Code smell detection using feature selection and stacking ensemble: An empirical investigation
Introduction
Software engineers occasionally make poor implementation decisions due to time pressures resulting from tight project deadlines that lead to the need for code cleaning (i.e. refactoring). Software engineers consider the refactoring process when the software is being used for a long time and has the potential for additional development [1]. Refactoring is defined as the process of improving the software internal structure quality without altering system functionality [2]. Even though refactoring is considered a time-consuming and labor-intensive process, many benefits are gained from the refactoring process such as: improved software quality and design, increased software readability and understandability, locating software defects and facilitating the software development process [2]. However, the refactoring process is tricky and raises several challenges since it requires changes that might introduce new bugs and alter the software’s internal behavior [3]. Therefore, a key element to the success of the refactoring process is identifying the code fragments that need to be changed (i.e. code smell).
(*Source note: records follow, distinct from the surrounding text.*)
(* ===== verification/RoundRobin.v ===== *)
(** * The round-robin policy: [kernel/scheduler/rr.c] *)

From S2P Require Import Prelude Types Generation Task Policy.

Definition rr_init (v : policy_vars) : policy_vars :=
  {| g_rr_last_idx := 0; g_eevdf_vsys := g_eevdf_vsys v |}.

(** [if (slice >= delta) slice -= delta; else slice = 0;] *)
Definition slice_after (slice delta : Z) : Z := if delta <=? slice then slice - delta else 0.

Definition rr_on_tick (curr : option Z) (tick_delta : Z) (m : sched_mem) : option sched_mem :=
  match curr with
  | None => Some m
  | Some c =>
      t ← arr_get (sm_tasks m) c;
      if negb (state_is (tk_state t) LETTUCE_TASK_STATE_RUNNING) then Some m else
      sm_update c (λ t, set_time_slice (slice_after (tk_time_slice_ticks t) tick_delta)
                          (set_total_ticks (u64 (tk_total_ticks_run t + tick_delta)) t)) m
  end.

Definition rr_set_last (idx : Z) (m : sched_mem) : sched_mem :=
  {| sm_tasks := sm_tasks m;
     sm_vars := {| g_rr_last_idx := idx; g_eevdf_vsys := g_eevdf_vsys (sm_vars m) |} |}.

Definition renew_quantum (t : LettuceTask) : LettuceTask := set_time_slice (tk_quantum_ticks t) t.

Definition rr_pick_next (curr : option Z) (m : sched_mem) : option (option Z * sched_mem) :=
  let start_offset := match curr with None => 0 | Some _ => 1 end in
  f ← for_flow (Z.to_nat LETTUCE_MAX_TASKS) start_offset
        (λ i m,
           let candidate := u32 (g_rr_last_idx (sm_vars m) + i) mod LETTUCE_MAX_TASKS in
           found ← task_scan candidate (sm_tasks m);
           match found with
           | None => Some (Next m)
           | Some p =>
               t ← arr_get (sm_tasks m) p;
               if state_is (tk_state t) LETTUCE_TASK_STATE_READY
               then m' ← sm_update p renew_quantum (rr_set_last candidate m); Some (Return p m')
               else Some (Next m)
           end) m;
  match f with
  | Return p m' => Some (Some p, m')
  | Next m' | Break m' =>
      match curr with
      | None => Some (None, m')
      | Some c =>
          t ← arr_get (sm_tasks m') c;
          if state_is (tk_state t) LETTUCE_TASK_STATE_RUNNING
          then m'' ← sm_update c renew_quantum m'; Some (Some c, m'')
          else Some (None, m')
      end
  end.

Definition rr_on_task_ready (task : option Z) (m : sched_mem) : option sched_mem := Some m.
Definition rr_on_task_sleep (task : option Z) (m : sched_mem) : option sched_mem := Some m.
Definition rr_on_task_wake (task : option Z) (m : sched_mem) : option sched_mem := Some m.
Definition rr_on_task_block (task : option Z) (m : sched_mem) : option sched_mem := Some m.
Definition rr_on_task_exit (task : option Z) (m : sched_mem) : option sched_mem := Some m.

Definition g_lettuce_sched_rr_ops : LettuceSchedPolicyOps := {|
  op_init := rr_init;
  op_on_tick := rr_on_tick;
  op_pick_next := rr_pick_next;
  op_on_task_ready := rr_on_task_ready;
  op_on_task_sleep := rr_on_task_sleep;
  op_on_task_wake := rr_on_task_wake;
  op_on_task_block := rr_on_task_block;
  op_on_task_exit := rr_on_task_exit
|}.

(** ** The rotation *)

(** The [i]-th slot after [last], counting circularly. *)
Definition rr_slot (last i : Z) : Z := (last + i) mod LETTUCE_MAX_TASKS.

Lemma rr_slot_range (last i : Z) : 0 ≤ rr_slot last i < LETTUCE_MAX_TASKS.
Proof. apply Z.mod_pos_bound. done. Qed.

Lemma rr_slot_u32 (last i : Z) : u32 (last + i) mod LETTUCE_MAX_TASKS = rr_slot last i.
Proof.
  apply Z.mod_mod_divide. exists (2 ^ 28). reflexivity.
Qed.

(** A turn of the rotation meets every slot. *)
Lemma rr_slot_onto (last o j : Z) :
  0 ≤ j < LETTUCE_MAX_TASKS → ∃ i, o ≤ i < o + LETTUCE_MAX_TASKS ∧ rr_slot last i = j.
Proof.
  intros Hj. exists (o + (j - last - o) mod LETTUCE_MAX_TASKS).
  pose proof (Z.mod_pos_bound (j - last - o) LETTUCE_MAX_TASKS ltac:(done)). split; [lia|].
  unfold rr_slot. rewrite Z.add_assoc, Zplus_mod_idemp_r. replace (last + o + (j - last - o)) with j by lia.
  by rewrite Z.mod_small.
Qed.

(** The outcome of a pick: the first ready task in rotation order becomes the new
    rotation point with a full quantum; with none, a running caller keeps the
    processor. *)
Definition rr_offset (curr : option Z) : Z := match curr with None => 0 | Some _ => 1 end.

Lemma rr_pick_exact (curr : option Z) (m : sched_mem) :
  sm_ok m → (∀ c, curr = Some c → 0 ≤ c < LETTUCE_MAX_TASKS) →
  let cand i := rr_slot (g_rr_last_idx (sm_vars m)) i in
  let o := rr_offset curr in
  (∃ i t m', o ≤ i < o + LETTUCE_MAX_TASKS ∧ arr_get (sm_tasks m) (cand i) = Some t ∧ ready_visible t ∧
     (∀ j x, o ≤ j < i → arr_get (sm_tasks m) (cand j) = Some x → ¬ ready_visible x) ∧
     rr_pick_next curr m = Some (Some (cand i), m') ∧ g_rr_last_idx (sm_vars m') = cand i ∧
     same_core (sm_tasks m) (sm_tasks m') ∧ arr_get (sm_tasks m') (cand i) = Some (renew_quantum t)) ∨
  ((∀ j x, arr_get (sm_tasks m) j = Some x → ¬ ready_visible x) ∧
   ∃ p m', rr_pick_next curr m = Some (p, m') ∧ same_core (sm_tasks m) (sm_tasks m') ∧
     match p with
     | Some s => curr = Some s ∧ ∃ t, arr_get (sm_tasks m) s = Some t ∧ tk_state t = LETTUCE_TASK_STATE_RUNNING
     | None => True
     end).
Proof.
  intros Hok Hcurr cand o. unfold rr_pick_next.
  change (match curr with None => 0 | Some _ => 1 end) with o.
  match goal with |- context [for_flow ?n ?o ?body m] =>
    destruct (for_flow_inv
      (λ k l, l = m ∧ ∀ j x, o ≤ j < k → arr_get (sm_tasks m) (cand j) = Some x → ¬ ready_visible x)
      (λ f, match f with
       | Next l => l = m ∧ ∀ j x, o ≤ j < o + LETTUCE_MAX_TASKS →
                     arr_get (sm_tasks m) (cand j) = Some x → ¬ ready_visible x
       | Break _ => False
       | Return p m' => ∃ i t, p = cand i ∧ o ≤ i < o + LETTUCE_MAX_TASKS ∧
           arr_get (sm_tasks m) (cand i) = Some t ∧ ready_visible t ∧
           (∀ j x, o ≤ j < i → arr_get (sm_tasks m) (cand j) = Some x → ¬ ready_visible x) ∧
           g_rr_last_idx (sm_vars m') = cand i ∧ same_core (sm_tasks m) (sm_tasks m') ∧
           arr_get (sm_tasks m') (cand i) = Some (renew_quantum t) end) n o body m) as (f & -> & Hf)
  end.
  - split; [done|]. intros; lia.
  - intros k l Hk [-> Hpre]. rewrite Z2Nat.id in Hk by done. rewrite rr_slot_u32. fold (cand k).
    destruct (sm_scan m (cand k) Hok) as (t & Ht & ->); [apply rr_slot_range|]. cbn [mbind option_bind].
    assert (¬ ready_visible t → ∀ j x, o ≤ j < k + 1 → arr_get (sm_tasks m) (cand j) = Some x →
      ¬ ready_visible x) as Hskip.
    { intros Hn j x Hj Hx. destruct (decide (j = k)) as [->|]; [congruence|]. eapply Hpre; [|done]. lia. }
    destruct (task_visible t) eqn:Hv.
    2:{ eexists. split; [done|]. split; [done|]. apply Hskip. intros [_ ?]. congruence. }
    rewrite Ht. cbn [mbind option_bind]. destruct (state_is (tk_state t) LETTUCE_TASK_STATE_READY) eqn:Hs.
    + apply state_is_true in Hs.
      destruct (same_core_update (rr_set_last (cand k) m) (cand k) renew_quantum) as
        (t' & m' & Ht' & -> & Hv' & Hc & Hget); [by destruct Hok|apply rr_slot_range|intros; apply task_core_accounting|].
      cbn in Ht', Hc, Hget. rewrite Ht in Ht'. injection Ht' as <-. cbn [mbind option_bind].
      eexists. split; [done|]. exists k, t. split_and!; try done; try lia; [by rewrite Hv'|]. rewrite Hget. by rewrite decide_True.
    + apply state_is_false in Hs. eexists. split; [done|]. split; [done|]. apply Hskip. by intros [? _].
  - intros l [-> Hall]. split; [done|]. by rewrite Z2Nat.id in Hall.
  - cbn [mbind option_bind]. destruct f as [l|l|p m']; [|done|].
    2:{ left. destruct Hf as (i & t & -> & ? & ? & ? & ? & ? & ? & ?). by exists i, t, m'. }
    right. destruct Hf as [-> Hall]. split.
    + intros j x Hx. pose proof (arr_get_Some_range _ _ _ Hx) as Hr. rewrite (so_len _ Hok) in Hr.
      destruct (rr_slot_onto (g_rr_last_idx (sm_vars m)) o j Hr) as (i & Hi & <-). by apply (Hall i).
    + destruct curr as [c|]; [|by exists None, m].
      destruct (same_core_update m c renew_quantum) as (t & m' & Ht & Hup & _ & Hc & _);
        [done|by apply Hcurr|intros; apply task_core_accounting|].
      rewrite Ht. cbn [mbind option_bind].
      destruct (state_is (tk_state t) LETTUCE_TASK_STATE_RUNNING) eqn:Hs; [|by exists None, m].
      rewrite Hup. exists (Some c), m'. split_and!; try done. exists t. by rewrite <- (state_is_true (tk_state t)).
Qed.

#[export] Instance rr_laws : PolicyLaws g_lettuce_sched_rr_ops.
Proof.
  refine {| policy_skips := λ _, False |}; cbn.
  - intros c d m Hok Hc. unfold rr_on_tick.
    destruct (same_core_update m c (λ t, set_time_slice (slice_after (tk_time_slice_ticks t) d)
      (set_total_ticks (u64 (tk_total_ticks_run t + d)) t))) as (t & m' & -> & Hup & _ & Hcore & _);
      [done..|by intros []|].
    cbn [mbind option_bind]. destruct (negb _); [by exists m|]. by exists m'.
  - intros slot m _ _. by exists m.
  - intros slot m _ _. by exists m.
  - intros slot m _ _. by exists m.
  - intros curr m Hok Hcurr.
    destruct (rr_pick_exact curr m Hok Hcurr) as
      [(i & t & m' & _ & Ht & Hr & _ & Hp & _ & Hc & _)|(Hnone & p & m' & Hp & Hc & Hm)].
    + exists (Some (rr_slot (g_rr_last_idx (sm_vars m)) i)), m'. split_and!; [done..|]. exists t. auto.
    + exists p, m'. split_and!; [done..|]. destruct p as [s|]; [|done].
      destruct Hm as [-> (t & Ht & Hs)]. exists t. auto.
Defined.

(** ** Bounded waiting *)

(** How many slots the rotation passes before it reaches [j]. *)
Definition rr_wait (last j : Z) : Z := (j - last - 1) mod LETTUCE_MAX_TASKS.

Lemma rr_wait_range (last j : Z) : 0 ≤ rr_wait last j < LETTUCE_MAX_TASKS.
Proof. apply Z.mod_pos_bound. done. Qed.

Lemma rr_slot_wait (last j : Z) :
  0 ≤ j < LETTUCE_MAX_TASKS → rr_slot last (1 + rr_wait last j) = j.
Proof.
  intros Hj. unfold rr_slot, rr_wait. rewrite Z.add_assoc, Zplus_mod_idemp_r.
  replace (last + 1 + (j - last - 1)) with j by lia. by apply Z.mod_small.
Qed.

(** A pick while [j] is ready either chooses [j] or brings it strictly closer. *)
Lemma rr_pick_progress (c j : Z) (m : sched_mem) (t : LettuceTask) :
  sm_ok m → 0 ≤ c < LETTUCE_MAX_TASKS → arr_get (sm_tasks m) j = Some t → ready_visible t →
  ∃ s m', rr_pick_next (Some c) m = Some (Some s, m') ∧ g_rr_last_idx (sm_vars m') = s ∧
    (s = j ∨ rr_wait s j < rr_wait (g_rr_last_idx (sm_vars m)) j).
Proof.
  intros Hok Hc Ht Hr. set (last := g_rr_last_idx (sm_vars m)).
  pose proof (arr_get_Some_range _ _ _ Ht) as Hj. rewrite (so_len _ Hok) in Hj.
  destruct (rr_pick_exact (Some c) m Hok) as
    [(i & x & m' & Hi & Hx & Hrx & Hfirst & Hp & Hl & _)|(Hnone & _)]; [by intros ? [= ->]| |by destruct (Hnone j t)].
  fold last in Hp, Hl, Hfirst. cbn [rr_offset] in *.
  exists (rr_slot last i), m'. split_and!; [done..|].
  pose proof (rr_wait_range last j) as Hw. pose proof (rr_slot_wait last j Hj) as Hsw.
  destruct (Z.lt_trichotomy i (1 + rr_wait last j)) as [Hlt|[->|Hgt]].
  - right.
    assert (rr_wait (rr_slot last i) j = (rr_wait last j - i) mod LETTUCE_MAX_TASKS) as ->.
    { unfold rr_wait, rr_slot. rewrite Zminus_mod_idemp_l.
      replace (j - (last + i) mod LETTUCE_MAX_TASKS - 1) with (j - 1 - (last + i) mod LETTUCE_MAX_TASKS) by lia.
      rewrite Zminus_mod_idemp_r. f_equal. lia. }
    rewrite Z.mod_small; unfold LETTUCE_MAX_TASKS in *; lia.
  - by left.
  - exfalso. apply (Hfirst (1 + rr_wait last j) t); [lia|by rewrite Hsw|done].
Qed.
Code smells are poor design and implementation choices that might negatively affect important software quality attributes (e.g. understandability, reusability and maintainability) [4], [5]. Different code smell types exist in the software engineering literature such as: duplicated code, long method, large class, long parameter list, etc. [2]. These smells can be considered as a refactoring opportunity indicator [6]. Therefore, it is quite important to detect code smells in order to refactor them. The process of identifying code smells is commonly known as code smell detection. There are three main approaches to code smell detection: metrics-based [7], rule-based [8] and machine learning-based approaches [9]. The metrics-based approach requires defining quality metrics such as: inheritance, size and cohesion then establishing a threshold value for each metric. However, choosing and identifying the right threshold is not a trivial task in this approach. Next, in the rule-based approach, the domain experts need to specify certain rules to define each code smell. These rules are sometimes manually generated and use domain-specific language. Due to the effort and cognitive load that is required from software engineers in the former approaches, recent research has been directed more towards machine learning approaches [9], [10], [11].
Recently, the application of machine learning classifiers in software code smell detection has been investigated, where machine learning classifiers create code smell detection rules and thresholds. In this approach, software metrics are extracted from the source code and fed to the machine learning classifiers to produce detection rules and thresholds automatically. Hence, this reduces the effort required by software engineers and facilitates the detection process. Based on recently published systematic literature reviews [12], [13], several machine learning classifiers have been utilized in detecting code smells including [14], [15], [16]: decision trees, support vector machines, random forest and naive Bayes. However, finding a classifier which has an effective detection performance over different code smells has not yet been achieved [12], [13].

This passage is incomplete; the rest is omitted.